To investigate the role of wild-type p53-induced gene 1 (WIG-1) on the regulation of multi-drug resistance in small cell lung cancer. The expressions of WIG-1 protein and gene were detected by Western blot and real-time PCR (RT-PCR) in both the drug-sensitive H69 and drug-resistant H69AR cell lines, respectively. Meanwhile, the differential expression of WIG-1 was also detected in peripheral blood samples of responders and non-responder patients. Furthermore, the WIG-1 expression was inhibited by siRNA in H69AR cells, then the drug-sensitivities of H69AR cells to chemotherapy agents such as ADM, DDP, VP-16 were detected by CCK8 assay, and apoptosis rate was detected by flow cytometry.
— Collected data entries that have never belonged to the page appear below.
(** C8. The checks of the main variant pass exactly when the index is an
    integer within the options and there are 2 to 10 options, and its upload
    handler appends nothing but records that satisfy the record invariants.  The handler of [bot.js] has the
    index check only: in a private chat, the message [/upload Q, A, 0]
    (one option) and a message with eleven options are both queued, where
    the main variant answers that the options must be 2..10 and stores
    nothing. *)
Theorem legacy_upload_accepts_bad_option_counts :
  let one := ["Q"; "A"; "0"] in
  let eleven := ["Q"; "A"; "B"; "C"; "D"; "E"; "F"; "G"; "H"; "I"; "J"; "K";
                 "0"] in
  (∀ options correctIndex,
     validate options correctIndex = None ↔
     ∃ z, correctIndex = JsInt z
          ∧ 0 ≤ z < Z.of_nat (length options)
          ∧ 2 ≤ Z.of_nat (length options) ≤ 10)
  ∧ (∀ Number private pieces from now ack ack' w,
       let w' := exec (upload Number private pieces from now ack ack') w in
       db_file w' = db_file w
       ∨ ∃ entry,
           mcqs (load_doc (db_file w')) = mcqs (load_doc (db_file w)) ++ [entry]
           ∧ record_invariants (question entry) (options entry)
                               (correct_index entry) = true)
  ∧ Legacy.mcqs (Legacy.load_doc (Legacy.db_file
      (exec (Legacy.upload Number_digits true one 7) (Legacy.boot None))))
    = [Legacy.mkMCQ 1 "Q" ["A"] (JsInt 0) 7]
  ∧ Legacy.mcqs (Legacy.load_doc (Legacy.db_file
      (exec (Legacy.upload Number_digits true eleven 7) (Legacy.boot None))))
    = [Legacy.mkMCQ 1 "Q" ["A"; "B"; "C"; "D"; "E"; "F"; "G"; "H"; "I"; "J"; "K"]
                    (JsInt 0) 7]
  ∧ (∀ ack ack',
       exec (upload Number_digits true one 7 0 ack ack') (boot None)
       = log_call (CallReply ReplyOptionsRange) (boot None))
  ∧ (∀ ack ack',
       exec (upload Number_digits true eleven 7 0 ack ack') (boot None)
       = log_call (CallReply ReplyOptionsRange) (boot None)).
Proof.
  intros one eleven. split_and!; try reflexivity.
  - apply validate_None.
  - intros. apply upload_appends_only_valid.
  - by intros [|err] ack'.
  - by intros [|err] ack'.
Qed.

(** ** Paused flag and timer handle *)

(** C9. [schedulerPaused] is true exactly when [schedulerHandle] is null,
    and exactly when no interval of the scheduler is live.  The equivalence
    holds when the process starts, and [startScheduler], [pauseScheduler],
    a delivery attempt (including its empty-queue branch) and the upload
    handler (including its resume path) each preserve it; so it holds after
    start-up and any sequence of uploads, timer ticks and launched
    attempts. *)
Theorem paused_iff_no_handle Number w :
  sched_inv w →
  sched_inv (exec startScheduler w)
  ∧ sched_inv (exec pauseScheduler w)
  ∧ (∀ net now, sched_inv (exec (postNextMCQIfAny net now) w))
  ∧ (∀ private pieces from now ack ack',
       sched_inv (exec (upload Number private pieces from now ack ack') w))
  ∧ (∀ es, sched_inv (run Number es w))
  ∧ (∀ f es,
       let w' := run Number es (started f) in
       (schedulerPaused w' = true ↔ schedulerHandle w' = None)
       ∧ (schedulerPaused w' = true ↔ timers w' = [])).
Proof.
  intros Hinv. split_and!.
  - by apply sched_inv_start.
  - by apply sched_inv_pause.
  - intros. by apply sched_inv_postNext.
  - intros.
    by apply (handle_sched_inv Number (Upload private pieces from now ack ack')).
  - intros. by apply run_sched_inv.
  - intros f es w'.
    destruct (run_sched_inv Number es _ (sched_inv_started f)) as [Hp Ht].
    fold w' in Hp, Ht. split; [exact Hp|]. rewrite Ht, Hp.
    by destruct (schedulerHandle w').
Qed.

Lemma paused_iff_no_handle_witness :
  sched_inv (boot None)
  ∧ sched_inv (exec startScheduler (boot None))
  ∧ sched_inv (exec pauseScheduler (exec startScheduler (boot None))).
Proof.
  assert (sched_inv (boot None)) as H0 by (split; [split|]; reflexivity).
  pose proof (paused_iff_no_handle Number_digits (boot None) H0)
    as (H1 & _).
  pose proof (paused_iff_no_handle Number_digits _ H1) as (_ & H2 & _).
  exact (conj H0 (conj H1 H2)).
Defined.

(** ** Ids handed out by [addMCQ] *)

Lemma sorted_lt_NoDup (zs : list Z) : StronglySorted Z.lt zs → NoDup zs.
Proof.
  induction 1 as [|z zs _ IH Hall]; constructor; [|exact IH].
  intros Hin. rewrite Forall_forall in Hall. specialize (Hall _ Hin). lia.
Qed.








(** ** Pause and resume *)

Lemma no_pending_iff (l : list MCQ) :
  length (filter pending l) = 0%nat ↔ list_find pending l = None.
Proof.
  rewrite list_find_None, Forall_forall. split.
  - intros Hlen%nil_length_inv x Hx Hp.
    by apply (filter_nil_not_elem_of pending l x).
  - intros Hall. destruct (filter pending l) as [|x rest] eqn:Hf; [done|].
    assert (x ∈ filter pending l) as Hx by (rewrite Hf; left).
    apply list_elem_of_filter in Hx as [Hp Hx]. by destruct (Hall x).
Qed.

Lemma find_pending_snoc (l : list MCQ) e :
  list_find pending l = None → pending e →
  list_find pending (l ++ [e]) = Some (length l, e).
Proof.
  intros Hnone He. rewrite list_find_app_r by exact Hnone. cbn.
  by rewrite decide_True by exact He.
Qed.

Lemma started_eq f :
  started f =
  if decide (0 < count_pending f)%nat
  then set_handle (Some 0%nat)
         (set_timers [0%nat] 1%nat
            (set_spawned 1%nat (set_paused false (boot f))))
  else boot f.
Proof.
  unfold started, exec. rewrite init_eq. cbn.
  destruct (decide _); [|reflexivity]. by rewrite startScheduler_eq.
Qed.

Lemma enqueue_from_paused question options correctIndex from now ack' w :
  schedulerPaused w = true → schedulerHandle w = None → timers w = [] →
  let w' := exec (enqueue question options correctIndex from now
                          Delivered ack') w in
  schedulerPaused w' = false
  ∧ schedulerHandle w' = Some (timer_seq w)
  ∧ timers w' = [timer_seq w]
  ∧ spawned w' = S (spawned w).
Proof.
  intros Hp Hh Ht w'. subst w'. unfold exec.
  rewrite enqueue_eq. cbn zeta. rewrite Hp. cbn [snd].
  unfold exec. rewrite startScheduler_eq, addMCQ_eq. cbn. rewrite Hh. cbn.
  by rewrite Ht.
Qed.

Lemma enqueue_unacknowledged question options correctIndex from now err ack' w :
  let w' := exec (enqueue question options correctIndex from now
                          (Undelivered err) ack') w in
  same_scheduler w w'
  ∧ count_pending (db_file w') = S (count_pending (db_file w)).
Proof.
  intros w'. split.
  - subst w'. unfold exec at 1. rewrite enqueue_eq. cbn zeta. cbn [snd].
    apply (addMCQ_same_scheduler question options correctIndex (Some from)
             now w).
  - subst w'. rewrite enqueue_file.
    destruct (addMCQ_appends question options correctIndex (Some from) now w)
      as (entry & _ & Hl & ->).
    unfold count_pending. rewrite Hl, filter_app, length_app, filter_cons.
    rewrite decide_True by reflexivity. cbn. lia.
Qed.

Lemma attempt_same_scheduler net now w i m :
  list_find pending (mcqs (load_doc (db_file w))) = Some (i, m) →
  same_scheduler w (exec (postNextMCQIfAny net now) w).
Proof.
  intros Hfind. unfold exec. destruct net as [err|res].
  - by rewrite (postNextMCQIfAny_rejected _ _ _ _ _ Hfind).
  - rewrite (postNextMCQIfAny_resolved _ _ _ _ _ Hfind).
    apply (markMCQPosted_same_scheduler _ _ _ (log_call _ w)).
Qed.

(** With no live interval and no launched attempt, nothing but an upload
    changes anything. *)
Lemma idle_without_uploads Number es w :
  timers w = [] → spawned w = 0%nat →
  Forall (λ e, match e with Upload _ _ _ _ _ _ => False | _ => True end) es →
  run Number es w = w.
Proof.
  intros Ht Hs. induction 1 as [|e es He _ IH]; [reflexivity|].
  cbn [run]. destruct e as [? ? ? ? ? ?|h net now|net now]; [done| |].
  - unfold exec; cbn [handle]. unfold mbind, StateExn_bind, gets.
    rewrite Ht. rewrite decide_False by apply not_elem_of_nil. exact IH.
  - unfold exec; cbn [handle]. unfold mbind, StateExn_bind, gets.
    rewrite Hs. exact IH.
Qed.

(** C3.  After start-up the scheduler is RUNNING if [countPendingMCQs]
    returns more than 0 (with a timer set and a first attempt launched) and
    PAUSED otherwise.  Take a well-formed file with nothing pending (an
    empty store in particular): the process starts PAUSED; an upload that
    gets queued and whose acknowledgement is delivered makes it RUNNING,
    sets the timer and launches a delivery attempt at once; when that
    attempt succeeds nothing is pending any more and the scheduler is still
    RUNNING; the next tick of the timer then makes it PAUSED, clears the
    handle and leaves no live timer.
    When the acknowledgement of the queued upload is rejected, the handler
    stops before [startScheduler]: the record is stored and pending, the
    scheduler is still PAUSED with no handle, no timer and no attempt
    launched, and no later tick delivers it. *)
Theorem scheduler_pause_resume Number f private pieces from now ack' res now2
    net3 now3 :
  let w0 := started f in
  (∃ n, countPendingMCQs (boot f) = (Ok n, boot f)
        ∧ sched_state w0 = (if decide (0 < n)%nat then RUNNING else PAUSED)
        ∧ ((0 < n)%nat →
           spawned w0 = 1%nat
           ∧ ∃ h, schedulerHandle w0 = Some h ∧ timers w0 = [h]))
  ∧ (let w1 := exec (handle Number
                       (Upload private pieces from now Delivered ack')) w0 in
     let w2 := exec (handle Number (SpawnedRuns (Resolved res) now2)) w1 in
     well_formed (load_doc f) →
     count_pending f = 0%nat →
     count_pending (db_file w1) = 1%nat →
     sched_state w0 = PAUSED
     ∧ sched_state w1 = RUNNING
     ∧ spawned w1 = 1%nat
     ∧ ∃ h, schedulerHandle w1 = Some h ∧ timers w1 = [h]
         ∧ count_pending (db_file w2) = 0%nat
         ∧ sched_state w2 = RUNNING
         ∧ timers w2 = [h]
         ∧ let w3 := exec (handle Number (TimerFires h net3 now3)) w2 in
           sched_state w3 = PAUSED
           ∧ schedulerHandle w3 = None
           ∧ timers w3 = [])
  ∧ (∀ err,
       let w1 := exec (handle Number
                         (Upload private pieces from now (Undelivered err) ack'))
                      w0 in
       count_pending f = 0%nat →
       count_pending (db_file w1) = 1%nat →
       sched_state w1 = PAUSED
       ∧ schedulerHandle w1 = None
       ∧ timers w1 = []
       ∧ spawned w1 = 0%nat
       ∧ ∀ es,
           Forall (λ e, match e with
                        | Upload _ _ _ _ _ _ => False
                        | _ => True
                        end) es →
           run Number es w1 = w1).
Proof.
  intros w0. split_and!.
  - exists (count_pending f). split; [apply countPendingMCQs_eq|].
    subst w0. rewrite started_eq. split.
    + by destruct (decide _).
    + intros Hpos. rewrite decide_True by exact Hpos.
      split; [reflexivity|]. by exists 0%nat.
  - intros w1 w2 Hwf Hzero Hone.
    assert (w0 = boot f) as Hw0.
    { subst w0. rewrite started_eq. rewrite decide_False by lia. reflexivity. }
    (* the upload was queued *)
    assert (∃ q o c, w1 = exec (enqueue q o c from now Delivered ack') (boot f))
      as (q & o & c & Hw1).
    { destruct (upload_outcome Number private pieces from now Delivered ack'
                  (boot f))
        as [(r & Hr) | (q & o & c & _ & _ & Hq)].
      - exfalso. subst w1. rewrite Hw0 in Hone. unfold exec in Hone.
        cbn [handle] in Hone. rewrite Hr, reply_eq in Hone.
        change (count_pending f = 1%nat) in Hone. lia.
      - exists q, o, c. subst w1. rewrite Hw0. unfold exec; cbn [handle].
        by rewrite Hq. }
    destruct (enqueue_from_paused q o c from now ack' (boot f)
                eq_refl eq_refl eq_refl)
      as (Hp1 & Hh1 & Ht1 & Hs1).
    rewrite <- Hw1 in Hp1, Hh1, Ht1, Hs1. cbn in Hh1, Ht1, Hs1.
    (* the file after the upload *)
    set (l := mcqs (load_doc f)).
    set (e := mkMCQ (nextId (load_doc f)) q o c (or_null (Some from)) now
                    None None).
    assert (mcqs (load_doc (db_file w1)) = l ++ [e]) as Hl1.
    { rewrite Hw1, enqueue_file.
      by destruct (addMCQ_appends q o c (Some from) now (boot f))
        as (entry & _ & -> & ->). }
    assert (list_find pending (mcqs (load_doc (db_file w1)))
            = Some (length l, e)) as Hfind1.
    { rewrite Hl1.
      apply find_pending_snoc; [by apply no_pending_iff | reflexivity]. }
    assert (NoDup (ids (mcqs (load_doc (db_file w1))))) as Hnd1.
    { apply ids_increasing_NoDup. rewrite Hl1.
      apply (well_formed_add (load_doc f) e Hwf eq_refl). }
    (* the attempt launched by the upload *)
    set (w1' := set_spawned 0%nat w1).
    assert (w2 = exec (postNextMCQIfAny (Resolved res) now2) w1') as Hw2.
    { subst w2. unfold exec; cbn [handle].
      unfold mbind, StateExn_bind, gets, modify. by rewrite Hs1. }
    assert (same_scheduler w1' w2) as (Hh2 & Hp2 & Ht2 & _).
    { rewrite Hw2. by eapply (attempt_same_scheduler _ _ w1'). }
    cbn in Hh2, Hp2, Ht2.
    assert (count_pending (db_file w2) = 0%nat) as Hzero2.
    { pose proof (delivery_lowers_count w1' _ _ res now2 Hnd1 Hfind1)
        as Hcount.
      rewrite <- Hw2 in Hcount.
      change (db_file w1') with (db_file w1) in Hcount. lia. }
    split_and!.
    + by rewrite Hw0.
    + unfold sched_state. by rewrite Hp1.
    + exact Hs1.
    + exists 0%nat. split_and!.
      * exact Hh1.
      * exact Ht1.
      * exact Hzero2.
      * unfold sched_state. by rewrite Hp2, Hp1.
      * by rewrite Ht2, Ht1.
      * (* the next tick *)
        intros w3.
        assert (w3 = exec pauseScheduler w2) as ->.
        { subst w3. unfold exec; cbn [handle].
          unfold mbind at 1, StateExn_bind at 1, gets.
          rewrite decide_True by (rewrite Ht2, Ht1; left).
          rewrite postNextMCQIfAny_empty; [reflexivity|].
          by apply no_pending_iff. }
        unfold exec. rewrite pauseScheduler_eq. cbn.
        split_and!; [reflexivity | reflexivity |].
        rewrite Hh2, Hh1, Ht2, Ht1. reflexivity.
  - intros err w1 Hzero Hone.
    assert (w0 = boot f) as Hw0.
    { subst w0. rewrite started_eq. rewrite decide_False by lia. reflexivity. }
    assert (same_scheduler (boot f) w1) as (Hh & Hp & Ht & Hs).
    { subst w1. rewrite Hw0. unfold exec; cbn [handle].
      destruct (upload_outcome Number private pieces from now (Undelivered err)
                  ack' (boot f))
        as [(r & ->) | (q & o & c & _ & _ & ->)].
      - by rewrite reply_eq.
      - apply (enqueue_unacknowledged q o c from now err ack' (boot f)). }
    cbn in Hh, Hp, Ht, Hs.
    split_and!; [unfold sched_state; by rewrite Hp | done..|].
    intros es Hes. by apply idle_without_uploads.
Qed.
The possible association of WIG-1 with clinical parameters was evaluated. The expression of WIG-1 was significantly increased in H69AR cells (5.965 ± 0.890) than that in the H69 cells (1.023 ± 0.127) (P = 0.007). The expression of WIG-1 was significantly increased in the non-responder patients (4.169 ± 0. 970) than in the H69 cells and responders (1.673 ± 0.127) (P < 0.001). The drug-sensitivities of H69AR cells to chemotherapeutic drugs were increased when the expression of the WIG-1 was down-regulated. The apoptosis rate was significantly decreased in the H69AR cells (1.037 ± 0.049)% compared with that in the H69 cells [(7.963 ± 0.097)%, (P < 0.01)]. The apoptosis rate was increased in the H69AR-Si-WIG-1 cells (20.915 ± 0.890)% than that of (1.037 ± 0.049)% in the H69AR and H69AR-NC group (2.025 ± 0.097)% (P < 0.01). The expression of WIG-1 was not significantly associated with gender, and age (P > 0.05), but significantly correlated with chemosensitivity, overall survival and clinical stage (P < 0.001 for all). Our results suggest that WIG-1 is involved in the regulation of the multidrug resistance mechanism in small cell lung cancer. Selective silencing of the WIG-1 gene may reverse the multidrug resistance of SCLC via increasing cell apoptosis.